Stored data entries -
________________________________________
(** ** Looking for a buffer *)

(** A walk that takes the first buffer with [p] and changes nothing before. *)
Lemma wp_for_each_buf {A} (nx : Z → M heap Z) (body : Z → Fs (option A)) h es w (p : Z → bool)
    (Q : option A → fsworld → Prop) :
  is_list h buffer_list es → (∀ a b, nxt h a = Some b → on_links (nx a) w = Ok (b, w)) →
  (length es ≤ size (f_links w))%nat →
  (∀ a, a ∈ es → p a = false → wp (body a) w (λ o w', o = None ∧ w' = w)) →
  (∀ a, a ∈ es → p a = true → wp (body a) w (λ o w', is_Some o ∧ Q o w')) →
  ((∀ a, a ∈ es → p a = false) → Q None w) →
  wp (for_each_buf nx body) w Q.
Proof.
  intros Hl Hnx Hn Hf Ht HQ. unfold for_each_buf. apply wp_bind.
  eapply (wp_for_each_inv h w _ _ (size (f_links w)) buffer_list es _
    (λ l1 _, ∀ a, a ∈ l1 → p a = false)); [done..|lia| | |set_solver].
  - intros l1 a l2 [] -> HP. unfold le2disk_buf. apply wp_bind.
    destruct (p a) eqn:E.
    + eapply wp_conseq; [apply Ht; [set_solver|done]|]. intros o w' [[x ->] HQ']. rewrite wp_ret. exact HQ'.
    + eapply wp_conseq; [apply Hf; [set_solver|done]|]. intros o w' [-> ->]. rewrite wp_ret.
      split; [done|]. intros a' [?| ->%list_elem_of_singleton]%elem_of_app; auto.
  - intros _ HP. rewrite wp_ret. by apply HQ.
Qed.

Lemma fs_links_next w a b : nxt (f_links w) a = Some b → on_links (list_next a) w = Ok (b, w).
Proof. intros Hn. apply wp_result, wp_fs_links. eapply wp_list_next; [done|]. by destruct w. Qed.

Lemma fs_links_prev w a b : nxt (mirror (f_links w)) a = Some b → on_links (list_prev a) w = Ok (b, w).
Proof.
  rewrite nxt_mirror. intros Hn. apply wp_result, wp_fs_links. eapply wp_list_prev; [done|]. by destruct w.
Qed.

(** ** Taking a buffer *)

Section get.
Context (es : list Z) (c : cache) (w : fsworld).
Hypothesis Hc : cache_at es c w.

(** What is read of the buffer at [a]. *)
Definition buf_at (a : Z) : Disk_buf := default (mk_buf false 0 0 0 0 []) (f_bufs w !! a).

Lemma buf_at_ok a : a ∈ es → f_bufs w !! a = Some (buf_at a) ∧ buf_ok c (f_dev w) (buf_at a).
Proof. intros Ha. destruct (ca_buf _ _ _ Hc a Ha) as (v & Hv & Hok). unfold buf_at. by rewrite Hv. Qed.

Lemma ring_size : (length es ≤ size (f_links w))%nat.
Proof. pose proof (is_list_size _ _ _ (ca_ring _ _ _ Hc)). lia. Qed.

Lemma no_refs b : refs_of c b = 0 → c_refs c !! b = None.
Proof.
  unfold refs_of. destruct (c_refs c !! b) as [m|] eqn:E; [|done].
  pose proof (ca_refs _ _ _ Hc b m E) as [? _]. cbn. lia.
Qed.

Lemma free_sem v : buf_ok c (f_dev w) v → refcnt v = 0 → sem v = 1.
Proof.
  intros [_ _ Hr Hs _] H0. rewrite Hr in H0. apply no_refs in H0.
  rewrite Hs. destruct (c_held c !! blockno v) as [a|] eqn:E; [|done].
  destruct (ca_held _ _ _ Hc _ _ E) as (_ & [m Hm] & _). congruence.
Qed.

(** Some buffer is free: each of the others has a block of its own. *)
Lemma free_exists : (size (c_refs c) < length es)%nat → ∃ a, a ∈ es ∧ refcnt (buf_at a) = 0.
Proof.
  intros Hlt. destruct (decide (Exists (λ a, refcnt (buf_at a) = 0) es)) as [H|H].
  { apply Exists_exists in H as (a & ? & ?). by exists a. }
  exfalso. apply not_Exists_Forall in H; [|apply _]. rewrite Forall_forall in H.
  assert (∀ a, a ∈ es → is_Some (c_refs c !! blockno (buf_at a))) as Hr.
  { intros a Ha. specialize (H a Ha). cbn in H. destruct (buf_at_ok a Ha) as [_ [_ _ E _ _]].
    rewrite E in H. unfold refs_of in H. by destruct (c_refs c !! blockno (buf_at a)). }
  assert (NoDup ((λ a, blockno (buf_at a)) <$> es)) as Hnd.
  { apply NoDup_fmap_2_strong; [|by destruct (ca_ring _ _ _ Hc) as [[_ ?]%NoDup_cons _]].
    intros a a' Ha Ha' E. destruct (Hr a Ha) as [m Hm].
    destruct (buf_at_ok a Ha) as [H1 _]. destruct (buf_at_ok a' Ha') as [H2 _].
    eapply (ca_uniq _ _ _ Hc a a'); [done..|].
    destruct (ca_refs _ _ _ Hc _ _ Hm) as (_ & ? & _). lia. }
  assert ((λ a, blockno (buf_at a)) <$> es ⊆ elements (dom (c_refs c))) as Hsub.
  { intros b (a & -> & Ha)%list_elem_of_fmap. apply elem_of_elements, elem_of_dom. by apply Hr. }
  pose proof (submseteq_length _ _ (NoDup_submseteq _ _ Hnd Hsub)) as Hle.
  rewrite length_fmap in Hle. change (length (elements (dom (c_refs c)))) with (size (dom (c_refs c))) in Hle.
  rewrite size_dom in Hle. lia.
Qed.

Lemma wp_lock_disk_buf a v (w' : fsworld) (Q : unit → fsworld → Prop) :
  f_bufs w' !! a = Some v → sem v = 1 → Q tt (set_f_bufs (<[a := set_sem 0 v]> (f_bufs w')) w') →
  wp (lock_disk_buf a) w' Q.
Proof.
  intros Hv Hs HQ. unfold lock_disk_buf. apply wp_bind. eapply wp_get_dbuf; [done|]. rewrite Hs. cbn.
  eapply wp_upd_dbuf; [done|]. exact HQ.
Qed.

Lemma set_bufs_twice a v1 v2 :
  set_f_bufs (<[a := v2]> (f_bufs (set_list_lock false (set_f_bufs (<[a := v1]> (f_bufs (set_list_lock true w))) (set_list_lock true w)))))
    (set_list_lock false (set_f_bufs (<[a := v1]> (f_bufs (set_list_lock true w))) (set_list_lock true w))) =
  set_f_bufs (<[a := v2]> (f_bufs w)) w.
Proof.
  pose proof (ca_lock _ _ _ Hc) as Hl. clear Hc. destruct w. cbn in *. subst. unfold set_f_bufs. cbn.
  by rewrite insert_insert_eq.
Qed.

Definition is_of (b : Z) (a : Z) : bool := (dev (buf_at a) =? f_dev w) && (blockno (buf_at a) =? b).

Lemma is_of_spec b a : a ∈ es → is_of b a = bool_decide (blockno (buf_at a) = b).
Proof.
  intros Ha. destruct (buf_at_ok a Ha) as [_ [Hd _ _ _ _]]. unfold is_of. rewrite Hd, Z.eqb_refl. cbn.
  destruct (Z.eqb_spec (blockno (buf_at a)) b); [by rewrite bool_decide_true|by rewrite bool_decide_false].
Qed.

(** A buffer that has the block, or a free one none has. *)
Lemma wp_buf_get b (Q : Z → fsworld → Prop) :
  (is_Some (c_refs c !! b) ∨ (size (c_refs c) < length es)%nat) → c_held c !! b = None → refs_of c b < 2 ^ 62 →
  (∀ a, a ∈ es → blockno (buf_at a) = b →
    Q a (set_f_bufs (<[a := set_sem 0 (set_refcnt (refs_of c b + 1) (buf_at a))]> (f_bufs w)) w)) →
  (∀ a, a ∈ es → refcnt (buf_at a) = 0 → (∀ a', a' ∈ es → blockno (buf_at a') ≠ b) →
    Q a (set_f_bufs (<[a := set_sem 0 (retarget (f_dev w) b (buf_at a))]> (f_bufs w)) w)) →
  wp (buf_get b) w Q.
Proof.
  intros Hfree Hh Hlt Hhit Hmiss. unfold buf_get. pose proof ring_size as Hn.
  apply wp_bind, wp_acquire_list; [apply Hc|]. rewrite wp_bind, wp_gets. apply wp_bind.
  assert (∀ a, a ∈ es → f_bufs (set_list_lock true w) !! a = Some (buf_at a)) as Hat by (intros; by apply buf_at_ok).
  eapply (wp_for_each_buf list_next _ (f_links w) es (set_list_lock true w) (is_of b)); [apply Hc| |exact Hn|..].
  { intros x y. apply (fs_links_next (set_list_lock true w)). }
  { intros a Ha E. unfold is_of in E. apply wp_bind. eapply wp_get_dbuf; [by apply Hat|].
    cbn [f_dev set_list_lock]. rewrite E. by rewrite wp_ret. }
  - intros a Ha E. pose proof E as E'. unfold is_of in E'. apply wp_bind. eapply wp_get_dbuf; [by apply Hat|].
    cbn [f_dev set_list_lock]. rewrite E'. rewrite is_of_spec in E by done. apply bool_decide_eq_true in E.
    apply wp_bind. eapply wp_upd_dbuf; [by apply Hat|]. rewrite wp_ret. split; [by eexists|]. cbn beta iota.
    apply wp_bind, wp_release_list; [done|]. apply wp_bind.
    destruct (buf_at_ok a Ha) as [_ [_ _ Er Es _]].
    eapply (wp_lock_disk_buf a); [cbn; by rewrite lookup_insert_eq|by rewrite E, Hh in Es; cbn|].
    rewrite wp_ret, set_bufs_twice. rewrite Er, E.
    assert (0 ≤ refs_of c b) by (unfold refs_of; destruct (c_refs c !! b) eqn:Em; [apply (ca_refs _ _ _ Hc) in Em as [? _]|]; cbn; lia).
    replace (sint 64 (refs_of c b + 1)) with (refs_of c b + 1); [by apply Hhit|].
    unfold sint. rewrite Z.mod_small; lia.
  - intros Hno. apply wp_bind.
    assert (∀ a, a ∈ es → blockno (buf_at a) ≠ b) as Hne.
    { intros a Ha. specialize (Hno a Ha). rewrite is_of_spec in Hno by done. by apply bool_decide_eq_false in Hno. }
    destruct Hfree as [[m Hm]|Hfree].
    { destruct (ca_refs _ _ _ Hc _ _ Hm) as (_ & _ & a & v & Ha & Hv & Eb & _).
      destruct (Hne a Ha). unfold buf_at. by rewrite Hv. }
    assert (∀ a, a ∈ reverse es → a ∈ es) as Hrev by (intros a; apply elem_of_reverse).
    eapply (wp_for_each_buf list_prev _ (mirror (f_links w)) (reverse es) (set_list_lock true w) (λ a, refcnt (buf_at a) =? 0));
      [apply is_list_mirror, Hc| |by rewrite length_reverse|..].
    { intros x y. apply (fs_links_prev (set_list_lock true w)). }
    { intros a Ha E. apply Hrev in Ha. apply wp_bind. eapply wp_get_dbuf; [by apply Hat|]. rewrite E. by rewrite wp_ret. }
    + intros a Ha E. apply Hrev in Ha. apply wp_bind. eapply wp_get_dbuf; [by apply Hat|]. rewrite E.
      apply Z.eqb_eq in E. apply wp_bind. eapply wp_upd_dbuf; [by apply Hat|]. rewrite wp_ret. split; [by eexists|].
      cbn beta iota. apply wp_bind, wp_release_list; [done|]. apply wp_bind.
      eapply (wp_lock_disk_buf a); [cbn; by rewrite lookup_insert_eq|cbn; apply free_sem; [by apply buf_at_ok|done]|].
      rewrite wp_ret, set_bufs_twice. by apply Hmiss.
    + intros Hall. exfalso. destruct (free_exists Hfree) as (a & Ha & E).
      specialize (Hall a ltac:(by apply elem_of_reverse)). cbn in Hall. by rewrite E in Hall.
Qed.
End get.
________________________________________
Aim of the exercise -
Give back the records above exactly, limited to the lines between the one holding "pose proof (ca_refs" and the one holding "Ha) as [_ [_ _ E _ _]].", inclusive.

Solution for this problem -
  pose proof (ca_refs _ _ _ Hc b m E) as [? _]. cbn. lia.
Qed.

Lemma free_sem v : buf_ok c (f_dev w) v → refcnt v = 0 → sem v = 1.
Proof.
  intros [_ _ Hr Hs _] H0. rewrite Hr in H0. apply no_refs in H0.
  rewrite Hs. destruct (c_held c !! blockno v) as [a|] eqn:E; [|done].
  destruct (ca_held _ _ _ Hc _ _ E) as (_ & [m Hm] & _). congruence.
Qed.

(** Some buffer is free: each of the others has a block of its own. *)
Lemma free_exists : (size (c_refs c) < length es)%nat → ∃ a, a ∈ es ∧ refcnt (buf_at a) = 0.
Proof.
  intros Hlt. destruct (decide (Exists (λ a, refcnt (buf_at a) = 0) es)) as [H|H].
  { apply Exists_exists in H as (a & ? & ?). by exists a. }
  exfalso. apply not_Exists_Forall in H; [|apply _]. rewrite Forall_forall in H.
  assert (∀ a, a ∈ es → is_Some (c_refs c !! blockno (buf_at a))) as Hr.
  { intros a Ha. specialize (H a Ha). cbn in H. destruct (buf_at_ok a Ha) as [_ [_ _ E _ _]].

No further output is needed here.